__EXERCISE BRIEF__: Leave out the lines before the one with "(** A game record"; output that line and all remaining lines of the records exactly.
━━━ RECORDS PROVIDED
(** * Matchmaking queue of the board-game backend

    A shallow embedding of [src/controllers/matchmaking.controller.js]:
    the process-wide [matchmakingQueue] (a JavaScript [Map] from user id to
    [{ rating, timestamp, gameType }]), the proximity search
    [findBestMatch], the three request handlers [startMatchmaking],
    [cancelMatchmaking] and [checkMatchmakingStatus], and the clean-up
    callback installed with [setInterval].

    Conventions of the model.
    - User ids and game types are strings; ratings are the integers of the
      [rating INTEGER NOT NULL] column, timestamps are milliseconds ([Z]).
    - A JavaScript [Map] iterates in insertion order, so the queue is an
      association list in insertion order (module [JsMap]).
    - Every handler is one step: the interleaving of two handlers at their
      [await] points is not modelled.
    - The Prisma client is the environment of a request ([Env]): the rows of
      the users table, the clock, and which of the awaited calls reject. *)

From Stdlib Require Import ZArith List String Bool Lia.
Import ListNotations.

Local Open Scope string_scope.
Local Open Scope list_scope.
Local Open Scope Z_scope.

(** ** JavaScript [Map] with string keys, in insertion order *)

Module JsMap.
Section WithValues.
Context {V : Type}.

Definition t : Type := list (string * V).

(** [new Map()] *)
Definition empty : t := [].

(** [m.entries()]: the pairs in insertion order *)
Definition entries (m : t) : list (string * V) := m.

Fixpoint get (k : string) (m : t) : option V :=
  match m with
  | [] => None
  | (k', v) :: rest => if String.eqb k' k then Some v else get k rest
  end.

Definition has (k : string) (m : t) : bool :=
  match get k m with Some _ => true | None => false end.

(** [m.delete(k)] *)
Definition delete (k : string) (m : t) : t :=
  filter (fun kv => negb (String.eqb (fst kv) k)) m.

(** [m.set(k, v)]: an existing key keeps its place, a new key goes last *)
Fixpoint set (k : string) (v : V) (m : t) : t :=
  match m with
  | [] => [(k, v)]
  | (k', v') :: rest =>
      if String.eqb k' k then (k, v) :: rest else (k', v') :: set k v rest
  end.

(** [m.size] *)
Definition size (m : t) : nat := List.length m.

Definition keys (m : t) : list string := map fst m.

(** What the [Map] type guarantees: one entry per key. *)
Definition wf (m : t) : Prop := NoDup (keys m).
End WithValues.
Arguments t : clear implicits.
End JsMap.

(** ** Data *)

Definition UserId : Type := string.

(** The value stored per user: [{ rating, timestamp, gameType }]. *)
Record QueueEntry : Type := mkEntry {
  rating : Z;
  timestamp : Z;
  gameType : string
}.

(** [const matchmakingQueue = new Map()] *)
Definition Queue : Type := JsMap.t QueueEntry.

(** [{ userId, ...data }], the object [findBestMatch] returns. *)
Record BestMatch : Type := mkBestMatch {
  bm_userId : UserId;
  bm_rating : Z;
  bm_timestamp : Z;
  bm_gameType : string
}.

(** A row of the users table, as far as [select: { id, name, rating }]
    shows it. *)
Record UserRow : Type := mkUserRow {
  row_name : option string;
  row_rating : Z
}.

Record User : Type := mkUser {
  user_id : UserId;
  user_name : option string;
  user_rating : Z
}.

(** The [data] of [prisma.game.create]. *)
Record GameData : Type := mkGameData {
  game_gameType : string;
  player1Id : UserId;
  player2Id : option UserId;
  status : string;
  currentTurn : option UserId;
  startedAt : option Z
}.

(** A game record with [include: { player1, player2 }]. *)
Record Game : Type := mkGame {
  game_id : string;
  game_data : GameData;
  player1 : option User;
  player2 : option User
}.
(** Modelled from the spec: the negotiation inside [SSL_accept] and
    [SSL_connect] is not in the repository.  Section 4.2: it ends Completed
    with key material to export, or Failed; cipher negotiation failure,
    decode and transport errors are the environment's [key_exchange] giving
    no secret, certificate validation failure is [certificate_accepted]. *)
Definition negotiate (s : SSL) (flights : list datagram) : Z * SSL :=
  if negb (has_bio s) then (-1, Lib.with_state ST_ERR None s)
  else match key_exchange E flights with
       | Some secret =>
           if certificate_accepted (of_ctx s) (peer_certificate_valid E)
           then (1, Lib.with_state ST_OK (Some secret) s)
           else (-1, Lib.with_state ST_ERR None s)
       | None => (-1, Lib.with_state ST_ERR None s)
       end.

(** The blocking handshake call on [_k->ssl]: it reads what arrives on the
    socket and negotiates. *)
Definition do_handshake (c : call) : M Z :=
  emit c ;;
  k <- deref_k ;;
  match ssl k with
  | Some s =>
      inb <- get_inbound ;;
      emit_all (map Recv inb) ;;
      put_inbound [] ;;
      store_k (set_ssl k (Some (snd (negotiate s inb)))) ;;
      ret (fst (negotiate s inb))
  | None => fault
  end.

Definition SSL_accept : M Z := do_handshake Call_SSL_accept.
Definition SSL_connect : M Z := do_handshake Call_SSL_connect.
━━━━━━
__RESPONSE TO THIS EXERCISE__:
(** A game record with [include: { player1, player2 }]. *)
Record Game : Type := mkGame {
  game_id : string;
  game_data : GameData;
  player1 : option User;
  player2 : option User
}.
(** Modelled from the spec: the negotiation inside [SSL_accept] and
    [SSL_connect] is not in the repository.  Section 4.2: it ends Completed
    with key material to export, or Failed; cipher negotiation failure,
    decode and transport errors are the environment's [key_exchange] giving
    no secret, certificate validation failure is [certificate_accepted]. *)
Definition negotiate (s : SSL) (flights : list datagram) : Z * SSL :=
  if negb (has_bio s) then (-1, Lib.with_state ST_ERR None s)
  else match key_exchange E flights with
       | Some secret =>
           if certificate_accepted (of_ctx s) (peer_certificate_valid E)
           then (1, Lib.with_state ST_OK (Some secret) s)
           else (-1, Lib.with_state ST_ERR None s)
       | None => (-1, Lib.with_state ST_ERR None s)
       end.

(** The blocking handshake call on [_k->ssl]: it reads what arrives on the
    socket and negotiates. *)
Definition do_handshake (c : call) : M Z :=
  emit c ;;
  k <- deref_k ;;
  match ssl k with
  | Some s =>
      inb <- get_inbound ;;
      emit_all (map Recv inb) ;;
      put_inbound [] ;;
      store_k (set_ssl k (Some (snd (negotiate s inb)))) ;;
      ret (fst (negotiate s inb))
  | None => fault
  end.

Definition SSL_accept : M Z := do_handshake Call_SSL_accept.
Definition SSL_connect : M Z := do_handshake Call_SSL_connect.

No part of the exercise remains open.